Oo Koo fucked around with this message at 19:59 on Aug 22, 2013

Oo Koo
Nov 19, 2012

gnome7 posted:

You didn't include the Death Move you literally just wrote? Put that in there, dude.

I didn't really know where to put it. Is it an optional starting move or an advanced one or what. Where are they on the grim world playbooks?
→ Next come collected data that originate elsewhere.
(** * Path-following and speed-profile engine of the rail-ride prototype

    Shallow embedding of the arc-length / speed-profile / ride-clock code of
    the ride prototype (distanceToIndex, sToT, baseSegmentSpeedAtS, speedAtS,
    initializePathData, computeTurnAngles, rebuildCurveAndRoad,
    loadPathFromJSON and the ride branch of renderLoop).

    Numbers.  A JavaScript number is modelled by [num]: a rational, one of the
    two infinities, or NaN.  Arithmetic on finite values is exact (rounding,
    overflow and the sign of zero are outside the model); the special values
    follow IEEE 754 / ECMAScript (NaN poisons arithmetic and makes every
    comparison false, [x / 0] is an infinity or NaN, [x % 0] is NaN).

    The program computes in binary64.  The theorems about magnitudes are
    therefore stated so that they do not depend on the exactness of the
    model: their hypotheses bound the inputs far below the range in which a
    binary64 sum or product overflows, and their conclusions are of the kinds
    that correct rounding preserves (the outcome of the program's own
    comparisons, membership in an interval whose ends are numbers of the
    program, equality with the value of the program's own expression). *)

From Stdlib Require Import Reals Machin.
From Stdlib Require Import String ZArith QArith Qround Qabs Psatz Lia Bool List.
Import ListNotations.

(* ------------------------------------------------------------------ *)
(** ** JavaScript numbers *)

Module JsNum.

Inductive num : Type :=
| NaN
| NInf
| Fin (q : Q)
| PInf.

Definition zero : num := Fin 0.
Definition one : num := Fin 1.

Definition isFinite (x : num) : bool :=
  match x with Fin _ => true | _ => false end.

Definition isNaN (x : num) : bool :=
  match x with NaN => true | _ => false end.

(** [Qltb a b] decides [a < b] on rationals. *)
Definition Qltb (a b : Q) : bool := negb (Qle_bool b a).

(** The relational operators [<], [<=], [>], [>=] and [===]. *)
Definition ltb (x y : num) : bool :=
  match x, y with
  | NaN, _ | _, NaN => false
  | NInf, NInf => false
  | NInf, _ => true
  | Fin a, Fin b => Qltb a b
  | Fin _, PInf => true
  | _, _ => false
  end.

Definition leb (x y : num) : bool :=
  match x, y with
  | NaN, _ | _, NaN => false
  | NInf, _ => true
  | Fin a, Fin b => Qle_bool a b
  | Fin _, PInf => true
  | PInf, PInf => true
  | _, _ => false
  end.

Definition gtb (x y : num) : bool := ltb y x.
Definition geb (x y : num) : bool := leb y x.

Definition eqb (x y : num) : bool :=
  match x, y with
  | NInf, NInf | PInf, PInf => true
  | Fin a, Fin b => Qeq_bool a b
  | _, _ => false
  end.

(** Sign of a rational, used by the rules for products and quotients. *)
Definition Qsgn (a : Q) : Z := Z.sgn (Qnum a).

Definition neg (x : num) : num :=
  match x with
  | NaN => NaN | NInf => PInf | PInf => NInf | Fin a => Fin (- a)
  end.

Definition add (x y : num) : num :=
  match x, y with
  | NaN, _ | _, NaN => NaN
  | Fin a, Fin b => Fin (a + b)
  | PInf, NInf | NInf, PInf => NaN
  | PInf, _ | _, PInf => PInf
  | NInf, _ | _, NInf => NInf
  end.

Definition sub (x y : num) : num := add x (neg y).

(** The infinity carrying the sign [s]; zero times infinity is NaN. *)
Definition inf_of_sign (s : Z) : num :=
  match s with Z0 => NaN | Zpos _ => PInf | Zneg _ => NInf end.

Definition sign (x : num) : Z :=
  match x with
  | NaN => 0 | NInf => -1 | PInf => 1 | Fin a => Qsgn a
  end.

Definition mul (x y : num) : num :=
  match x, y with
  | NaN, _ | _, NaN => NaN
  | Fin a, Fin b => Fin (a * b)
  | _, _ => inf_of_sign (sign x * sign y)
  end.

Definition div (x y : num) : num :=
  match x, y with
  | NaN, _ | _, NaN => NaN
  | Fin a, Fin b =>
      if Qeq_bool b 0 then inf_of_sign (Qsgn a) else Fin (a / b)
  | Fin _, _ => Fin 0
  | _, Fin b => inf_of_sign (sign x * (if Qeq_bool b 0 then 1 else Qsgn b))
  | _, _ => NaN
  end.

(** [a % b]: the remainder has the sign of the dividend. *)
Definition Qtrunc (a : Q) : Z :=
  if Qle_bool 0 a then Qfloor a else Qceiling a.

Definition rem (x y : num) : num :=
  match x, y with
  | Fin a, Fin b =>
      if Qeq_bool b 0 then NaN else Fin (a - b * inject_Z (Qtrunc (a / b)))
  | Fin a, (PInf | NInf) => Fin a
  | _, _ => NaN
  end.

(** [Math.max] and [Math.min] on two arguments: NaN if either is NaN. *)
Definition max (x y : num) : num :=
  match x, y with
  | NaN, _ | _, NaN => NaN
  | _, _ => if ltb x y then y else x
  end.

Definition min (x y : num) : num :=
  match x, y with
  | NaN, _ | _, NaN => NaN
  | _, _ => if ltb y x then y else x
  end.

Definition ceil (x : num) : num :=
  match x with Fin a => Fin (inject_Z (Qceiling a)) | _ => x end.

(** Truthiness of a number, as used by [||]: NaN and zero are falsy. *)
Definition truthy (x : num) : bool :=
  match x with
  | NaN => false
  | Fin a => negb (Qeq_bool a 0)
  | _ => true
  end.

(** [a || b] on numbers. *)
Definition or_else (x y : num) : num := if truthy x then x else y.

(** THREE.MathUtils.clamp(value, min, max) = Math.max(min, Math.min(max, value)). *)
Definition clamp (value lo hi : num) : num := max lo (min hi value).

(** clampNumber(value, lo, hi) = Math.min(Math.max(value, lo), hi). *)
Definition clampNumber (value lo hi : num) : num := min (max value lo) hi.

(** THREE.MathUtils.lerp(x, y, t) = (1 - t) * x + t * y. *)
Definition lerp (x y t : num) : num := add (mul (sub one t) x) (mul t y).

(** Reading a number out of an array: a missing element is [undefined],
    which behaves as NaN in arithmetic and in comparisons. *)
Definition getNum (l : list num) (i : Z) : num :=
  if (i <? 0)%Z then NaN else nth (Z.to_nat i) l NaN.

(** Reading an element that may be [undefined] (for [??]). *)
Definition getOpt {A} (l : list A) (i : Z) : option A :=
  if (i <? 0)%Z then None else nth_error l (Z.to_nat i).

(** [a ?? b]: the default is taken only for [undefined]. *)
Definition nullish (x : option num) (d : num) : num :=
  match x with Some v => v | None => d end.

End JsNum.

Import JsNum.

Declare Scope num_scope.
Delimit Scope num_scope with num.
Bind Scope num_scope with num.
Infix "+" := add : num_scope.
Infix "-" := sub : num_scope.
Infix "*" := mul : num_scope.
Infix "/" := div : num_scope.
Infix "<?" := ltb : num_scope.
Infix "<=?" := leb : num_scope.
Infix ">?" := gtb : num_scope.
Infix ">=?" := geb : num_scope.
Infix "===" := eqb (at level 70, no associativity) : num_scope.
Close Scope Q_scope.
Open Scope num_scope.

(** The comparisons as propositions: [x <= y] holds when the JavaScript
    test [x <= y] is true (so neither side is NaN). *)
Definition le (x y : num) : Prop := (x <=? y) = true.
Definition lt (x y : num) : Prop := (x <? y) = true.
Infix "<=" := le : num_scope.
Infix "<" := lt : num_scope.
Notation "x <= y <= z" := (le x y /\ le y z) : num_scope.
Notation "x < y < z" := (lt x y /\ lt y z) : num_scope.
Notation "x <= y < z" := (le x y /\ lt y z) : num_scope.
Notation "x < y <= z" := (lt x y /\ le y z) : num_scope.

(** Decimal literals used by the code. *)
Definition n10 : num := Fin 10%Q.
Definition n100 : num := Fin 100%Q.
Definition eps6 : num := Fin (1 # 1000000)%Q.      (* 1e-6 *)
Definition targetStep : num := Fin (2 # 100)%Q.    (* 0.02 *)

(* ------------------------------------------------------------------ *)
(** ** Vectors (THREE.Vector3) *)

Record vec3 : Type := Vec3 { vx : num; vy : num; vz : num }.

Definition vec_finite (p : vec3) : bool :=
  isFinite (vx p) && isFinite (vy p) && isFinite (vz p).

(** Vector3.subVectors(a, b) *)
Definition subVectors (a b : vec3) : vec3 :=
  Vec3 (vx a - vx b) (vy a - vy b) (vz a - vz b).

(** Vector3.lerpVectors(v1, v2, alpha): v1 + (v2 - v1) * alpha, per component. *)
Definition lerpVectors (v1 v2 : vec3) (alpha : num) : vec3 :=
  Vec3 (vx v1 + (vx v2 - vx v1) * alpha)
       (vy v1 + (vy v2 - vy v1) * alpha)
       (vz v1 + (vz v2 - vz v1) * alpha).

(** Vector3.setY(y) *)
Definition setY (a : vec3) (y : num) : vec3 := Vec3 (vx a) y (vz a).

(** Vector3.dot *)
Definition dot (a b : vec3) : num :=
  vx a * vx b + vy a * vy b + vz a * vz b.

(** Vector3.distanceToSquared *)
Definition distanceToSquared (a b : vec3) : num :=
  let dx := vx a - vx b in
  let dy := vy a - vy b in
  let dz := vz a - vz b in
  dx * dx + dy * dy + dz * dz.

(* ------------------------------------------------------------------ *)
(** ** Module-level state of the path engine *)

Record PathState : Type := mkPathState {
  sCurveControlPoints : list vec3;
  segSpeeds : list num;
  sampledPts : list vec3;
  cumLen : list num;
  totalLen : num;
  sAtPoint : list num;
  turnAngle : list num;
  tension : num;
  rideProgressT : num;
  rideProgressS : num;
  isRideActive : bool;
  isRideLooping : bool
}.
E: Added it in in it's own section for now.

Oo Koo
Nov 19, 2012
In case anyone wants to know, I did another very minor tweak to the Augur. The painkillers you can make with apothecary now read "Painkillers (+2 armor forward or +1 forward when Defying Danger to resist pain, whichever happens first)" instead of making you choose one or the other at the moment of consumption. I thought it would be weird if you say chose the armor bonus and ended up resisting pain before taking damage or other way around. Now it always applies to the first situation after consumption where it would be useful.

Oo Koo
Nov 19, 2012
I added a couple more advanced moves to the Fortune Hunter. While the point of the class is to rely on the basic and special moves available to every class as much as possible, I thought that ending up with 9-10 habits if you don't care about multiclassing could make a character a bit scattershot roleplaying wise, so I added the Driven and Social Chameleon moves. All they do is allow you to pick up the drives/backgrounds you didn't choose at character creation.

Oo Koo
Nov 19, 2012
I used the open office template that was posted earlier to make a complete playbook for the augur. I also did some tweaking to some of the wording while I was at it, though the only major revisions are replacing the vanilla multiclass moves with slightly more flavorful ones. The PDF is here.

Oo Koo
Nov 19, 2012
Does anyone have a link to a list of the spell names that appear in the actual dying earth books? I wrote this compendium class a few months ago inspired by what I've read of the dying earth books thus far. I left it unfinished, since I wanted to base the spell lists on primary sources, didn't feel like going through my dying earth omnibus page by page and couldn't find a list of the official spells. Everything I googled up was either a spell name generator or other original content.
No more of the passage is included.